#### WHAT IS NEEDED
Repeat only the stretch of lines below that runs from the line with "destruct pre as" through the line with "wp (if prev_of pre =? 0 then write4", unaltered.

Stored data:
☆ ☆ ☆ ☆ ☆

Definition ptrmapPut (key eType parent : Z) : M unit :=
  if key =? 0 then fail SQLITE_CORRUPT
  else
    let! iPtrmap := gets (fun s => ptrmapPageno (bt_shared s) key) in
    pager_get iPtrmap 0 ;;;
    let! init := gets (fun s => bool_decide (iPtrmap ∈ bt_isInit s)) in
    if init : bool then fail SQLITE_CORRUPT
    else
      let offset := PTRMAP_PTROFFSET iPtrmap key in
      if offset <? 0 then fail SQLITE_CORRUPT
      else
        let! pPtrmap := gets (fun s => content s iPtrmap) in
        let! t := lift (pPtrmap.[offset]) in
        let! q := lift (get4 pPtrmap (offset + 1)) in
        if negb (eType =? t) || negb (q =? parent) then
          pager_write iPtrmap ;;;
          let! pPtrmap := gets (fun s => content s iPtrmap) in
          let! d := lift (d ← pPtrmap.[offset <- u8 eType]; put4 d (offset + 1) parent) in
          modify (set_page iPtrmap d)
        else ret tt.

(** The type and the parent of the page [key]. *)
Definition ptrmapGet (key : Z) : M (Z * Z) :=
  let! iPtrmap := gets (fun s => ptrmapPageno (bt_shared s) key) in
  pager_get iPtrmap 0 ;;;
  let! pPtrmap := gets (fun s => content s iPtrmap) in
  let offset := PTRMAP_PTROFFSET iPtrmap key in
  if offset <? 0 then fail SQLITE_CORRUPT
  else
    let! eType := lift (pPtrmap.[offset]) in
    let! pgno := lift (get4 pPtrmap (offset + 1)) in
    if (eType <? 1) || (eType >? 5) then fail SQLITE_CORRUPT else ret (eType, pgno).

(** * Pages whose content a rollback needs *)

Definition btreeSetHasContent (pgno : Z) : M unit := fun s =>
  let '(v, a) := match pHasContent s with
                 | Some v => (Some v, bt_alloc s)
                 | None => sqlite3BitvecCreate (nPage s) (bt_alloc s)
                 end in
  match v with
  | None => Some (inl SQLITE_NOMEM, set_hasContent None a s)
  | Some p =>
      if pgno <=? sqlite3BitvecSize p then
        '(rc, v, a) ← sqlite3BitvecSet (Some p) pgno a;
        Some (if rc =? SQLITE_OK then inr tt else inl rc, set_hasContent v a s)
      else Some (inr tt, set_hasContent v a s)
  end.

Definition btreeGetHasContent (pgno : Z) : M bool := fun s =>
  match pHasContent s with
  | None => Some (inr false, s)
  | Some p =>
      if pgno >? sqlite3BitvecSize p then Some (inr true, s)
      else b ← sqlite3BitvecTestNotNull p pgno; Some (inr b, s)
  end.

(** * Reasoning

    [wp m s Q E]: [m] is defined from [s]; it returns what satisfies [Q], or an
    error and a state that satisfy [E]. *)
Definition wp {A} (m : M A) (s : Bt) (Q : A -> Bt -> Prop) (E : Z -> Bt -> Prop) : Prop :=
  match m s with
  | Some (inr a, s') => Q a s'
  | Some (inl rc, s') => rc <> SQLITE_OK /\ E rc s'
  | None => False
  end.
Lemma link_count pre s s' : good_pre pre -> edits (fun p => p = link_page pre) s s' ->
  only (link_off pre) (link_off pre + 4) (content s (link_page pre)) (content s' (link_page pre)) -> count_kept s s'.
Proof using.
  intros Hg He Ho. unfold count_kept. destruct (prev_of_cases pre Hg) as [[_ ->]|(Ep & Hpos & Hne & Eo)].
  - apply (only_get4 _ _ _ _ _ Ho). cbn. lia.
  - f_equal. apply (edits_content _ _ _ _ He). rewrite <- Ep. destruct Hg as [Hnd _]. intros E. apply list.NoDup_cons in Hnd as [H1 _].
    pose proof (link_in pre) as Hin. rewrite <- Ep, <- E in Hin. apply elem_of_cons in Hin as [_|Hin]; [|done].
    destruct pre as [|e pre] using rev_ind; [done|]. destruct e as [t ls]. destruct (link_snoc pre t ls) as [El _]. rewrite <- Ep, <- E in El. subst t.
    apply H1. unfold trunks. rewrite fmap_app. apply elem_of_app. right. by left.
Qed.

Lemma link_write_ok pre mid v s : linked s pre mid -> good_pre pre -> D (link_page pre) -> frame D s0 s -> 0 <= v < 2 ^ 32 ->
  wp (if prev_of pre =? 0 then write4 1 32 v else (pager_write (prev_of pre) ;;; write4 (prev_of pre) 0 v)) s
    (fun _ s' => frame D s0 s' /\ edits (fun p => p = link_page pre) s s' /\ linked s' pre v /\ count_kept s s') (fails False D s0).
Proof using Hw0.
  intros Hl Hg HD Hf Hv. pose proof (frame_wf _ Hf) as Hw. pose proof (wf_pageSize _ Hw) as Hps.
  assert (Hw4 : forall t, frame D s0 (set_pager t s) -> wp (write4 (link_page pre) (link_off pre) v) (set_pager t s)
      (fun _ s' => frame D s0 s' /\ edits (fun p => p = link_page pre) s s' /\ linked s' pre v /\ count_kept s s') (fails False D s0)).
  { intros t Hft. apply bt_write4; try done; [by apply frame_wf|destruct pre; cbn; lia|destruct pre; cbn; lia|]. intros s' Hws Hf'.
    destruct (edits_word (fun p => p = link_page pre) _ _ _ _ _ eq_refl Hws) as (He & Ho & Hg4). split; [done|].
    split; [eapply edits_trans; [apply edits_pager|done]|].
    split; [|by apply (link_count pre (set_pager _ s) s' Hg He)]. destruct Hg as [Hnd _]. eapply (relink s s' pre mid); try done.
    - apply (edits_shared _ _ _ He).
    - intros q _ Hq. by rewrite (edits_content _ _ _ _ He). }
  destruct (prev_of_cases pre Hg) as [[-> ->]|(Ep & Hpos & _ & Eo)].
  - specialize (Hw4 (pPager s)). destruct s. by apply Hw4.
  - rewrite (proj2 (Z.eqb_neq _ 0)) by lia. rewrite Eo in Hw4. rewrite Ep. apply bt_bind, bt_write; [done|]. intros t Hft. by apply Hw4.
Qed.

Lemma link_copy_ok pre mid t v s : linked s pre mid -> good_pre pre -> D (link_page pre) -> frame D s0 s -> get4 (content s t) 0 = Some v ->
  wp (if prev_of pre =? 0 then copy_page 1 32 t 0 4 else (pager_write (prev_of pre) ;;; copy_page (prev_of pre) 0 t 0 4)) s
    (fun _ s' => frame D s0 s' /\ edits (fun p => p = link_page pre) s s' /\ linked s' pre v /\ count_kept s s') (fails False D s0).
Proof using Hw0.
  intros Hl Hg HD Hf Hv. pose proof (frame_wf _ Hf) as Hw. pose proof (wf_pageSize _ Hw) as Hps.
  assert (Hw4 : forall u, frame D s0 (set_pager u s) -> wp (copy_page (link_page pre) (link_off pre) t 0 4) (set_pager u s)
      (fun _ s' => frame D s0 s' /\ edits (fun p => p = link_page pre) s s' /\ linked s' pre v /\ count_kept s s') (fails False D s0)).
  { intros u Hft. apply bt_copy; try done; [by apply frame_wf|destruct pre; cbn; lia|destruct pre; cbn; lia|cbn; lia|]. intros s' Hws Hf'.
    destruct (edits_copied (fun p => p = link_page pre) _ _ _ _ _ _ _ eq_refl Hws) as (He & Ho & Hr). split; [done|].
    split; [eapply edits_trans; [apply edits_pager|done]|].
    split; [|by apply (link_count pre (set_pager _ s) s' Hg He)]. destruct Hg as [Hnd _]. eapply (relink s s' pre mid); try done.
    - apply (edits_shared _ _ _ He).
    - intros q _ Hq. by rewrite (edits_content _ _ _ _ He).
    - by rewrite (get4_read _ _ _ _ Hr). }
  destruct (prev_of_cases pre Hg) as [[-> ->]|(Ep & Hpos & _ & Eo)].
  - specialize (Hw4 (pPager s)). destruct s. by apply Hw4.
  - rewrite (proj2 (Z.eqb_neq _ 0)) by lia. rewrite Eo in Hw4. rewrite Ep. apply bt_bind, bt_write; [done|]. intros u Hft. by apply Hw4.
Qed.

☆ ☆ ☆ ☆ ☆

#### EXERCISE ANSWER
    destruct pre as [|e pre] using rev_ind; [done|]. destruct e as [t ls]. destruct (link_snoc pre t ls) as [El _]. rewrite <- Ep, <- E in El. subst t.
    apply H1. unfold trunks. rewrite fmap_app. apply elem_of_app. right. by left.
Qed.

Lemma link_write_ok pre mid v s : linked s pre mid -> good_pre pre -> D (link_page pre) -> frame D s0 s -> 0 <= v < 2 ^ 32 ->
  wp (if prev_of pre =? 0 then write4 1 32 v else (pager_write (prev_of pre) ;;; write4 (prev_of pre) 0 v)) s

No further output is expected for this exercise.